▶ _PROBLEM_
Records follow. Copy every line with "result".

▶ _DATA FOR PROCESSING_
# # # # #
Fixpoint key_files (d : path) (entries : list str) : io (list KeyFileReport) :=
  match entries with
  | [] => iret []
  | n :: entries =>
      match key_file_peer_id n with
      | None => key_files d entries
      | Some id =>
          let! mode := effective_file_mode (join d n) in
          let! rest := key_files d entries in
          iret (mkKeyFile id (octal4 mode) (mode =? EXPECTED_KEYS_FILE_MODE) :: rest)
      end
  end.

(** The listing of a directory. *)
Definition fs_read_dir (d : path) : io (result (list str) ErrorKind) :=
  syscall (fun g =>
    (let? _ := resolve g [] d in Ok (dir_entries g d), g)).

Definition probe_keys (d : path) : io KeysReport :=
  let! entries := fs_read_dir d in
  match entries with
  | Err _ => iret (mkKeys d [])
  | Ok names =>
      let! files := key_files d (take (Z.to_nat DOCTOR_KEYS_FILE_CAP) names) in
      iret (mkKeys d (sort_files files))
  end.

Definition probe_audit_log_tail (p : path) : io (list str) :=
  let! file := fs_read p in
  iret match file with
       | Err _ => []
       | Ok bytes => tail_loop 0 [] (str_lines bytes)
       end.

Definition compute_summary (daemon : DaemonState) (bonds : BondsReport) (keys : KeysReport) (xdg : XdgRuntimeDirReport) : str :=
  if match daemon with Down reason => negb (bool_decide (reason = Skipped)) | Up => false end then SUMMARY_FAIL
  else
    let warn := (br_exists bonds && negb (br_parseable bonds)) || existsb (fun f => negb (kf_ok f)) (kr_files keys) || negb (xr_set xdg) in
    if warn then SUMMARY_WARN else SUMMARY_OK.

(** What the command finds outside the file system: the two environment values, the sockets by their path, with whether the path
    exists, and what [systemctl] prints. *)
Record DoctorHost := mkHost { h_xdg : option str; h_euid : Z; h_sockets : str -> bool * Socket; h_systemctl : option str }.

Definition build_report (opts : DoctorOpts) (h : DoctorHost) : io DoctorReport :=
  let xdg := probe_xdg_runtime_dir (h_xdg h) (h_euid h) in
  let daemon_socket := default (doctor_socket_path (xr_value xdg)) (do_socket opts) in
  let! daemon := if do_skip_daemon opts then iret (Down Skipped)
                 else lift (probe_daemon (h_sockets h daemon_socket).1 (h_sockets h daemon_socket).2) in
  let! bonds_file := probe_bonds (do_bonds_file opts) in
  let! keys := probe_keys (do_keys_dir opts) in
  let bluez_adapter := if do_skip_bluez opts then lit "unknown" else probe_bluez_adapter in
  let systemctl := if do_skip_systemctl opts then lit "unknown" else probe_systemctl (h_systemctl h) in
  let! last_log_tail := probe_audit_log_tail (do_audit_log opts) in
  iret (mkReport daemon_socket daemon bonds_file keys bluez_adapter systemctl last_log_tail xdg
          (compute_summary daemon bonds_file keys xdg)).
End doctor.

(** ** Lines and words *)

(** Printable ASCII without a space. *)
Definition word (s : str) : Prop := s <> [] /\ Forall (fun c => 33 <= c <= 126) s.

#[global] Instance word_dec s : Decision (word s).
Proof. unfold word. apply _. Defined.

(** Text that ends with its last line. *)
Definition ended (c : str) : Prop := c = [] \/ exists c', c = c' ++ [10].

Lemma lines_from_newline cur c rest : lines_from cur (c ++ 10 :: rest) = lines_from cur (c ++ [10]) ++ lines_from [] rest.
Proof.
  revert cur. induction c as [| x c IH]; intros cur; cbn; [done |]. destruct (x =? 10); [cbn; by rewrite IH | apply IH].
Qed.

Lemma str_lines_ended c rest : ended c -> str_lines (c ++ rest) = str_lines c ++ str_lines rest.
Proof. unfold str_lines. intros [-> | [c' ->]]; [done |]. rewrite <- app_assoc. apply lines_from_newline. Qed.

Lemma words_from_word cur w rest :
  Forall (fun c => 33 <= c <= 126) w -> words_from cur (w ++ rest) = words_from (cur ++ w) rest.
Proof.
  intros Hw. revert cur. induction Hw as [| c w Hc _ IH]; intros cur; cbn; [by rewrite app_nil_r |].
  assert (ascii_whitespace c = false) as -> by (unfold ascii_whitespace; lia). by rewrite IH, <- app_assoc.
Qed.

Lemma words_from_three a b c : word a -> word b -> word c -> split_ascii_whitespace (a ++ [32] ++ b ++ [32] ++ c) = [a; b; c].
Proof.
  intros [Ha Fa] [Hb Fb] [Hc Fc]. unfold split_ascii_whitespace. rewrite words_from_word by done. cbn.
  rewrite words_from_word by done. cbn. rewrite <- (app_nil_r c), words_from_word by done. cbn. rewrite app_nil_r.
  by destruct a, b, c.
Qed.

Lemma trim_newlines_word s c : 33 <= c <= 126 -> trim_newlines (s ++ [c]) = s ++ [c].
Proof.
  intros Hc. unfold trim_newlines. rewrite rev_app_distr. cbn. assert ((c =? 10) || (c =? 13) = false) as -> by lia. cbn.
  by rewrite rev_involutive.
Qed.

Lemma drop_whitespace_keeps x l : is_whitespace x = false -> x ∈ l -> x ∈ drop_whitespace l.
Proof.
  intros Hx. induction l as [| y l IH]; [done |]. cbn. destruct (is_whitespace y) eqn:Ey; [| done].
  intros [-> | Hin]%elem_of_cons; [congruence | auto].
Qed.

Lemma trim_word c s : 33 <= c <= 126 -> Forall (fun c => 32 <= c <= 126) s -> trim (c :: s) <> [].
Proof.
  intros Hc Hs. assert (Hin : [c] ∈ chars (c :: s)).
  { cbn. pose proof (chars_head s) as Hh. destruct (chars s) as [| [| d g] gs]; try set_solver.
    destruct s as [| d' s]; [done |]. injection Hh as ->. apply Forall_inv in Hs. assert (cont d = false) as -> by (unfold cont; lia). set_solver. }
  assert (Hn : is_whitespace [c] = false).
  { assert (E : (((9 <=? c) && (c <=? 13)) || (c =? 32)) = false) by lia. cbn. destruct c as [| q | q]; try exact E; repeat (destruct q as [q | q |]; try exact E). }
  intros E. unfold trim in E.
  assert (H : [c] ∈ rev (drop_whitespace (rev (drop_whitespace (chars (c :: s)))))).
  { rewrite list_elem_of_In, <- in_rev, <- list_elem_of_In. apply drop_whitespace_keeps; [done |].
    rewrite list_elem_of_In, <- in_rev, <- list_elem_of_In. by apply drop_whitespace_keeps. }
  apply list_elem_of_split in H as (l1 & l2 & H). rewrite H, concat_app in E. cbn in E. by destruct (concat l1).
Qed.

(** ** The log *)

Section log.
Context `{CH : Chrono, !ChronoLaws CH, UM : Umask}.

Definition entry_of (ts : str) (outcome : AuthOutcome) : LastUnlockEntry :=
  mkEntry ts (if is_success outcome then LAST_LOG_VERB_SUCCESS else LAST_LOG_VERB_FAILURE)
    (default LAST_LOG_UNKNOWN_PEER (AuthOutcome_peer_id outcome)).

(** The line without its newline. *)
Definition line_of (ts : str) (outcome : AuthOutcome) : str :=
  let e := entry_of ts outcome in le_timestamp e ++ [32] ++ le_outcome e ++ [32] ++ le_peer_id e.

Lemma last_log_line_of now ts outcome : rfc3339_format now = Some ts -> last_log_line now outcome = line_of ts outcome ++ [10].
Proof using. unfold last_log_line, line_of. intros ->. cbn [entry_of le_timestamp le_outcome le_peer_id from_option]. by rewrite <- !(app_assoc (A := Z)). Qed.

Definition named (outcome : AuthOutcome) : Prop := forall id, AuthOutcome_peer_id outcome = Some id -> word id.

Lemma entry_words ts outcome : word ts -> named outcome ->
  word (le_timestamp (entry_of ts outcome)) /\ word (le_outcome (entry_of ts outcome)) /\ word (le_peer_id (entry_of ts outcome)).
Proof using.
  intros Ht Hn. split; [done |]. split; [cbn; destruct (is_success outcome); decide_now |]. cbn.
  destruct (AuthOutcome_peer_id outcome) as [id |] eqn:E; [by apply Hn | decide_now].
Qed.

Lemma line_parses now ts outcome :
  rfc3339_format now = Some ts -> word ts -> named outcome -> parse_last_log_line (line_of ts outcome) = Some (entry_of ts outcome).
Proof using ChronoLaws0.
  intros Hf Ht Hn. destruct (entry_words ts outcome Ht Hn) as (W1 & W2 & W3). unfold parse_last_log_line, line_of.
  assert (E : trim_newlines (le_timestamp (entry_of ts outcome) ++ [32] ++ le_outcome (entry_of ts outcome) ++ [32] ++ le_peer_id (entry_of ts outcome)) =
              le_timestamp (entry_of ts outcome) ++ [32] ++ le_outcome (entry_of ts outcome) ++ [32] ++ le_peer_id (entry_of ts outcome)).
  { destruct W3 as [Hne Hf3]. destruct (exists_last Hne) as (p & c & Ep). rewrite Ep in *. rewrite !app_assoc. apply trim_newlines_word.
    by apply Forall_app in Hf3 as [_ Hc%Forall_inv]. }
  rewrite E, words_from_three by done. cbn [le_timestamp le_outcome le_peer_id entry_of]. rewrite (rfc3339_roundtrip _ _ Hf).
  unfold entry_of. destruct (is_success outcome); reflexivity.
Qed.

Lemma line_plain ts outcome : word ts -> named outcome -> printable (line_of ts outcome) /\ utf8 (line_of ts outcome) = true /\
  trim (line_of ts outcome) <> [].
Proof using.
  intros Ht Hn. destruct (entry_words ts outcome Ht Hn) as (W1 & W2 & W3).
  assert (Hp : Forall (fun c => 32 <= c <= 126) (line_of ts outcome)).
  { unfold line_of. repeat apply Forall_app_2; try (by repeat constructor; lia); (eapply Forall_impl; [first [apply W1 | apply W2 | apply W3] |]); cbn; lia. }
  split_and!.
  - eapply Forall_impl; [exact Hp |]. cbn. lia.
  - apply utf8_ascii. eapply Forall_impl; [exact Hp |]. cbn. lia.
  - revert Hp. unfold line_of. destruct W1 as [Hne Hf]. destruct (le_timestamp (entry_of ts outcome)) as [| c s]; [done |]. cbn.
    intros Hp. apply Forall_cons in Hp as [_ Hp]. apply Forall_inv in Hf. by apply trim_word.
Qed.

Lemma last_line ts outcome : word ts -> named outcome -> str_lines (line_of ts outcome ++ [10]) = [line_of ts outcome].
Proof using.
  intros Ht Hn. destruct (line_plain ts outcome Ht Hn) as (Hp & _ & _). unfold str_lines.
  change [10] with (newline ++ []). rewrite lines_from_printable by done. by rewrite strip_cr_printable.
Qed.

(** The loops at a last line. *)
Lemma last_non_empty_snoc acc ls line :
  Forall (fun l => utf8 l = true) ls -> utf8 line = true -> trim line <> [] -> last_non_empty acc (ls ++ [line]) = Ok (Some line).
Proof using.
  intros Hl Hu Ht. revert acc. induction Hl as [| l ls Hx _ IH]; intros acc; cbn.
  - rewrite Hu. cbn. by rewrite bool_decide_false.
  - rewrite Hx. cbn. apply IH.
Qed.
# # # # #
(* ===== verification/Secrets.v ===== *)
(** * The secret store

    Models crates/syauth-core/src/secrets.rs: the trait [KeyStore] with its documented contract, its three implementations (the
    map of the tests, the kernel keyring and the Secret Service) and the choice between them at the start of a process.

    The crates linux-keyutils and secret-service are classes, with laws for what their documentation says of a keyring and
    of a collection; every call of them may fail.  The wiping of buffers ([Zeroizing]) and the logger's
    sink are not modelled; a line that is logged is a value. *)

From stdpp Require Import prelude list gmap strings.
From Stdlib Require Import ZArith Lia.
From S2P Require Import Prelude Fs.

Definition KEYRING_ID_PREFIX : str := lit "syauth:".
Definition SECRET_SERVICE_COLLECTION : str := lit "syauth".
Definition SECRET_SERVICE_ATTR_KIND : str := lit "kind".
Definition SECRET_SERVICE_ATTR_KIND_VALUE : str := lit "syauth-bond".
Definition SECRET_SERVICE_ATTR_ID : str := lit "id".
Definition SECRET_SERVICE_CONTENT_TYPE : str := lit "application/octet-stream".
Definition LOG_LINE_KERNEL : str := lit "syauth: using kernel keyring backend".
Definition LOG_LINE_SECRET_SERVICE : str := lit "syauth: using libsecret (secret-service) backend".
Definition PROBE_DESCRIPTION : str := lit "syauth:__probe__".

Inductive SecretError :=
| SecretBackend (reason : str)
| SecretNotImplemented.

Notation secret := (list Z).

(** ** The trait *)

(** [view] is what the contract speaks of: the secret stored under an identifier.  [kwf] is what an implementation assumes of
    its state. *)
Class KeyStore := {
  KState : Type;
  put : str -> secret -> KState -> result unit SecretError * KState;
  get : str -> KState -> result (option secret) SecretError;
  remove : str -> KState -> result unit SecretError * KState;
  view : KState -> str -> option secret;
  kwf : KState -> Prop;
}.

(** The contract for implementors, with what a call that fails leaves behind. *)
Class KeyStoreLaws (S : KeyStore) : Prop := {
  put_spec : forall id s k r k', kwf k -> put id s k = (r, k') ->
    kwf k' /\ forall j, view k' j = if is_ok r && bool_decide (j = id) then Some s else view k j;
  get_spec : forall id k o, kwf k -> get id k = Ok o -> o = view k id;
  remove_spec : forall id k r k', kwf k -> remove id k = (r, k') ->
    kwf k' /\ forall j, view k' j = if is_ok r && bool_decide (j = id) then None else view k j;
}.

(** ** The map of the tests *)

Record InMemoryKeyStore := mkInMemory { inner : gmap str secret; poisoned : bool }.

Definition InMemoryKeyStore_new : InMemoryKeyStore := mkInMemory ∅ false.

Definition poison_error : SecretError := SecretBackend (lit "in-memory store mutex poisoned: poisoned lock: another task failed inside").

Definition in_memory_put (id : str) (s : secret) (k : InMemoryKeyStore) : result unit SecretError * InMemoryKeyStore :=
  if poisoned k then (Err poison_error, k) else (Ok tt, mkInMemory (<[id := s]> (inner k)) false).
# # # # #
▶ _ANSWER TO THIS EXERCISE_
Definition fs_read_dir (d : path) : io (result (list str) ErrorKind) :=
  put : str -> secret -> KState -> result unit SecretError * KState;
  get : str -> KState -> result (option secret) SecretError;
  remove : str -> KState -> result unit SecretError * KState;
Definition in_memory_put (id : str) (s : secret) (k : InMemoryKeyStore) : result unit SecretError * InMemoryKeyStore :=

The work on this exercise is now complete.